[Records drawn from a dataset]
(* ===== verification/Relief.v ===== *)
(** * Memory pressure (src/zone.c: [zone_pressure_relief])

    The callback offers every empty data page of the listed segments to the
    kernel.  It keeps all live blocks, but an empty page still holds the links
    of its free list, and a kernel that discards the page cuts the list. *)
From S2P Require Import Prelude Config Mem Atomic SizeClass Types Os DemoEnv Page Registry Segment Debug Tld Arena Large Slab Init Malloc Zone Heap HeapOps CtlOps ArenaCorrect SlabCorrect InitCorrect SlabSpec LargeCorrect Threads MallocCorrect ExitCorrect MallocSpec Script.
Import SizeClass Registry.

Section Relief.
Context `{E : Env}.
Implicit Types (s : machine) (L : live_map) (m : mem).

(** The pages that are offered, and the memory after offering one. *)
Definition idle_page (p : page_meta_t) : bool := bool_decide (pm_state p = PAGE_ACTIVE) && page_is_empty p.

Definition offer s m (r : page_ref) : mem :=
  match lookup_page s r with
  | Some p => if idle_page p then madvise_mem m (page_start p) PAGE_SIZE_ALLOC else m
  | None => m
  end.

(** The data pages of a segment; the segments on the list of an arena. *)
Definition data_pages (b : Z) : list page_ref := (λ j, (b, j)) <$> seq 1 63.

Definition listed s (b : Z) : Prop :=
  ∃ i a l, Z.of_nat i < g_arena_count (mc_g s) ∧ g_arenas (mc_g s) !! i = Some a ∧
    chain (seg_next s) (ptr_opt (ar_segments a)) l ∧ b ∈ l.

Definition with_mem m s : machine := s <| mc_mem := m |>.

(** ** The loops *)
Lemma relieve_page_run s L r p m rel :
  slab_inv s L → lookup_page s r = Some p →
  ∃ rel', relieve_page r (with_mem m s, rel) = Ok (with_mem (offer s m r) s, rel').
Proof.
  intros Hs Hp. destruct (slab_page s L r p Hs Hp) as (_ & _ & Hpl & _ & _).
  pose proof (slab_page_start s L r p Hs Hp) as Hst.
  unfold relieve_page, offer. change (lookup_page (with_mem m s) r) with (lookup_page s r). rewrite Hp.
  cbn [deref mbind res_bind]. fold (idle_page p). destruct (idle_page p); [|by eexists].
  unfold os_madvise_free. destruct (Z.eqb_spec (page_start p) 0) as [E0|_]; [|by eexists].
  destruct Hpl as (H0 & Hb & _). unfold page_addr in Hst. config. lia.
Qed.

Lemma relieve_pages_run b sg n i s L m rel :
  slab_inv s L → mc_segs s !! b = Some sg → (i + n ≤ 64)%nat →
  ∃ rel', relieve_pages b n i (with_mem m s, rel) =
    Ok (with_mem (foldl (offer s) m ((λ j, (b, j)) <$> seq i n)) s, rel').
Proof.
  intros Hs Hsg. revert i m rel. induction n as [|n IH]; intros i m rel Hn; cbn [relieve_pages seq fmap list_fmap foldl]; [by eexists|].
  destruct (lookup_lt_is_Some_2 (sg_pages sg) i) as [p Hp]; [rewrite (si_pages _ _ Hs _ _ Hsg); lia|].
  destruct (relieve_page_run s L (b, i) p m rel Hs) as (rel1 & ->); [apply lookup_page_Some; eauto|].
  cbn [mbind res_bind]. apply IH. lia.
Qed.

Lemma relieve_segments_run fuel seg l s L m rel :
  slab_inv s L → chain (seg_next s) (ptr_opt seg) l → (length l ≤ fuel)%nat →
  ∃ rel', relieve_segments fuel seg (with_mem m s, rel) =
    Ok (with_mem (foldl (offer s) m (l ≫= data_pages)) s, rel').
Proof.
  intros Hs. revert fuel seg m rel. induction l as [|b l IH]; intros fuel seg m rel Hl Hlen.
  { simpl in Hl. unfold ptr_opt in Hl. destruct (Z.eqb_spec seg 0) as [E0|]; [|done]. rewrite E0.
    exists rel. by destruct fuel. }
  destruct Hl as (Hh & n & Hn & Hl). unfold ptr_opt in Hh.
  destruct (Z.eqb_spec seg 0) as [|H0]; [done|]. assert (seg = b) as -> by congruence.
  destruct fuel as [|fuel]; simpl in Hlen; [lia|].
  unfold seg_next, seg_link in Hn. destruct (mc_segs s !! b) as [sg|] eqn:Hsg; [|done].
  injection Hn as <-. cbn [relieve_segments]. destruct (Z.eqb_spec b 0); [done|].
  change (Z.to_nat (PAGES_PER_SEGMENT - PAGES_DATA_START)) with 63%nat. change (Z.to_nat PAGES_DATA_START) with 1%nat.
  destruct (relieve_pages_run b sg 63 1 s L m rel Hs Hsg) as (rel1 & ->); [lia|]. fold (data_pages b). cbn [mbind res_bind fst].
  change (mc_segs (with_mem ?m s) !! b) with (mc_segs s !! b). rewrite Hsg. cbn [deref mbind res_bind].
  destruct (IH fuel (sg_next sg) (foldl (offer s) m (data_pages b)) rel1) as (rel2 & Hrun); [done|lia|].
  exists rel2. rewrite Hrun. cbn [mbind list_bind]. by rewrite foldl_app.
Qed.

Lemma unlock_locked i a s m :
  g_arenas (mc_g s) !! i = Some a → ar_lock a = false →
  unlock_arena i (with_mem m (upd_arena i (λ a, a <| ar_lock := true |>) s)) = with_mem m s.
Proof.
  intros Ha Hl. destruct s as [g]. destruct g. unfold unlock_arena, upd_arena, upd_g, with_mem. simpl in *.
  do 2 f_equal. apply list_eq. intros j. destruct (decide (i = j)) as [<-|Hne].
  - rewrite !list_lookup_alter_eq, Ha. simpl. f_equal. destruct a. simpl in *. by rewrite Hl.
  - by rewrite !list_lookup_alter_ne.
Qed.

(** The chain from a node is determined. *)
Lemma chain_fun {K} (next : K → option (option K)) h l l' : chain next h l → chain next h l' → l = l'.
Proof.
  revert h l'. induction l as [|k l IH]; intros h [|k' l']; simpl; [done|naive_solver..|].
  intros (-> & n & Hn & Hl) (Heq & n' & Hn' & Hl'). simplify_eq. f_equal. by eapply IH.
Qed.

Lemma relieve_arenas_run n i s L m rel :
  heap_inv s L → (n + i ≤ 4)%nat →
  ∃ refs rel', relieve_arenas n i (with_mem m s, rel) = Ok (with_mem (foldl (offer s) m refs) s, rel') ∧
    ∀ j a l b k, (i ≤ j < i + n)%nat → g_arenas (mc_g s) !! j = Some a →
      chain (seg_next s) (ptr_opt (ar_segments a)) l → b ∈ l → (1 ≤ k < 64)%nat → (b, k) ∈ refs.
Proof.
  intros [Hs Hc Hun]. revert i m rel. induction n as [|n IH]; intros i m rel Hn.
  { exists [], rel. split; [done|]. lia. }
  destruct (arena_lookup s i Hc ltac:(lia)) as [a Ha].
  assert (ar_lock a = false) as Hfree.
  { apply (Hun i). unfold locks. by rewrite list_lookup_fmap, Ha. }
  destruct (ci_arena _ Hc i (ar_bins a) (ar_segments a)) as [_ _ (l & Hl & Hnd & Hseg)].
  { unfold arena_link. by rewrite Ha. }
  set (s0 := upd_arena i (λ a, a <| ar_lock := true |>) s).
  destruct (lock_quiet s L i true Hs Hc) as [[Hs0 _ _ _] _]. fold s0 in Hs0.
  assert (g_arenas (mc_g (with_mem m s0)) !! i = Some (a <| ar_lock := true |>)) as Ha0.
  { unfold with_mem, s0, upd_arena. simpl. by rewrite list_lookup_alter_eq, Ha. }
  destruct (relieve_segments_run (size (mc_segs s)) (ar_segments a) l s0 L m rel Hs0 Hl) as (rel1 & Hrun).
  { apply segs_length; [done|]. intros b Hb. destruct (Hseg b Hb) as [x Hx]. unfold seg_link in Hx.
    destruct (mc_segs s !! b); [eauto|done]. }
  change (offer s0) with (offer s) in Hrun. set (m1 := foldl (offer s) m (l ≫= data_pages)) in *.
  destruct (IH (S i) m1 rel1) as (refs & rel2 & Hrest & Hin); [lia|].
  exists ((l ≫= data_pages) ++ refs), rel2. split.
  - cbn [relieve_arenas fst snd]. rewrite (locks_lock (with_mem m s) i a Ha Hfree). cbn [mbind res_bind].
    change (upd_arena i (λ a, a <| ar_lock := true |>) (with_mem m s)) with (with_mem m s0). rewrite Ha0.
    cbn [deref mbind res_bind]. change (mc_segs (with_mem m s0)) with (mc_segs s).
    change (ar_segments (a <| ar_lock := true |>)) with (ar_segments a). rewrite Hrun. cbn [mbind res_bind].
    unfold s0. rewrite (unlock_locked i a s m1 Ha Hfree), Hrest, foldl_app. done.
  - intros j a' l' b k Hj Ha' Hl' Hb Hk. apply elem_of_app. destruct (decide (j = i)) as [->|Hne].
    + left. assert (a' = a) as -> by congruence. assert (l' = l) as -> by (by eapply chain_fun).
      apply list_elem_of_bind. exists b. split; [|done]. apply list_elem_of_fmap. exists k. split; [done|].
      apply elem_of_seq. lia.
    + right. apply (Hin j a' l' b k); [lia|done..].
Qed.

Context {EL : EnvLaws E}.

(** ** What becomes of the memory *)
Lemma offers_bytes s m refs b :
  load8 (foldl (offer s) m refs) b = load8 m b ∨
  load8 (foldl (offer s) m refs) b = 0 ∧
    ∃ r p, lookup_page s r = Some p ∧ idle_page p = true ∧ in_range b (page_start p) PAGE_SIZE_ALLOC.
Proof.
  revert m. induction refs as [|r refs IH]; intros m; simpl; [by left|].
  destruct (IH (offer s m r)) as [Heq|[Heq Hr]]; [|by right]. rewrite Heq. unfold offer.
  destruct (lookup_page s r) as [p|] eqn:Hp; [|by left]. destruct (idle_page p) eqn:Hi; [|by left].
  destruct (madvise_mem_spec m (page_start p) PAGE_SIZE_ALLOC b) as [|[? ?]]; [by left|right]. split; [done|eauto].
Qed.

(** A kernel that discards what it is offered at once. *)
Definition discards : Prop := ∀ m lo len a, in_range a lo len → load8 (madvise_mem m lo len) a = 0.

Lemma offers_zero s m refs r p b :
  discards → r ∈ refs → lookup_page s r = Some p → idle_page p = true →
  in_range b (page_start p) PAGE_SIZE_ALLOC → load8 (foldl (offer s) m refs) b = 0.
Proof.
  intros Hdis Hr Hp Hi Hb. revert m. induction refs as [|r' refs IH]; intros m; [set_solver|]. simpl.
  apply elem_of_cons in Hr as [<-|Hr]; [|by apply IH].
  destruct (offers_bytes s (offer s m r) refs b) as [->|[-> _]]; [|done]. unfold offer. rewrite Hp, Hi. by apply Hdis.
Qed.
...
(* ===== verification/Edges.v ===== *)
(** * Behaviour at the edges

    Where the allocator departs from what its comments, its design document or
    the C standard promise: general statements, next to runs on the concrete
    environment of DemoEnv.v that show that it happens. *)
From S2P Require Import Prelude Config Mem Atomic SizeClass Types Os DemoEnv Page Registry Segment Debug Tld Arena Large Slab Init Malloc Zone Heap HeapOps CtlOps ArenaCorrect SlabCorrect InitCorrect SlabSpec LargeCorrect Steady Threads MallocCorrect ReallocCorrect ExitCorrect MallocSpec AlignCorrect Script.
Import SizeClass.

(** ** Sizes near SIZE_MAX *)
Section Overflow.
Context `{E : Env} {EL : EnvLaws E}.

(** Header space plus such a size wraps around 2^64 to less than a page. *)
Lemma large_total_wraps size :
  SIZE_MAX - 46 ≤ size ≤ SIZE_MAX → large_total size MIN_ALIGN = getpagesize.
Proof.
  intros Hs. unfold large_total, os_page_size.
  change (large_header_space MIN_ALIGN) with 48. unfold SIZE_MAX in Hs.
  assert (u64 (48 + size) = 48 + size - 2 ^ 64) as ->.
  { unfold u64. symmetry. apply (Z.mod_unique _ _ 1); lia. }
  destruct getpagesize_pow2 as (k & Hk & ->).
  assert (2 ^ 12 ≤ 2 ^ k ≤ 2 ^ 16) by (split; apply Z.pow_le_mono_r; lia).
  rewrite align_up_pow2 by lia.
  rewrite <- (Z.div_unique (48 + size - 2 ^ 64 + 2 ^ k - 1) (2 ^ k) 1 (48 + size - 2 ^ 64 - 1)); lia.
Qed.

**Exercise aim**
Give again exactly, and only, the lines above starting at the one with "destruct (ci_arena _" and ending at the one with "destruct (relieve_segments_run (size".

**Task result**
  destruct (ci_arena _ Hc i (ar_bins a) (ar_segments a)) as [_ _ (l & Hl & Hnd & Hseg)].
  { unfold arena_link. by rewrite Ha. }
  set (s0 := upd_arena i (λ a, a <| ar_lock := true |>) s).
  destruct (lock_quiet s L i true Hs Hc) as [[Hs0 _ _ _] _]. fold s0 in Hs0.
  assert (g_arenas (mc_g (with_mem m s0)) !! i = Some (a <| ar_lock := true |>)) as Ha0.
  { unfold with_mem, s0, upd_arena. simpl. by rewrite list_lookup_alter_eq, Ha. }
  destruct (relieve_segments_run (size (mc_segs s)) (ar_segments a) l s0 L m rel Hs0 Hl) as (rel1 & Hrun).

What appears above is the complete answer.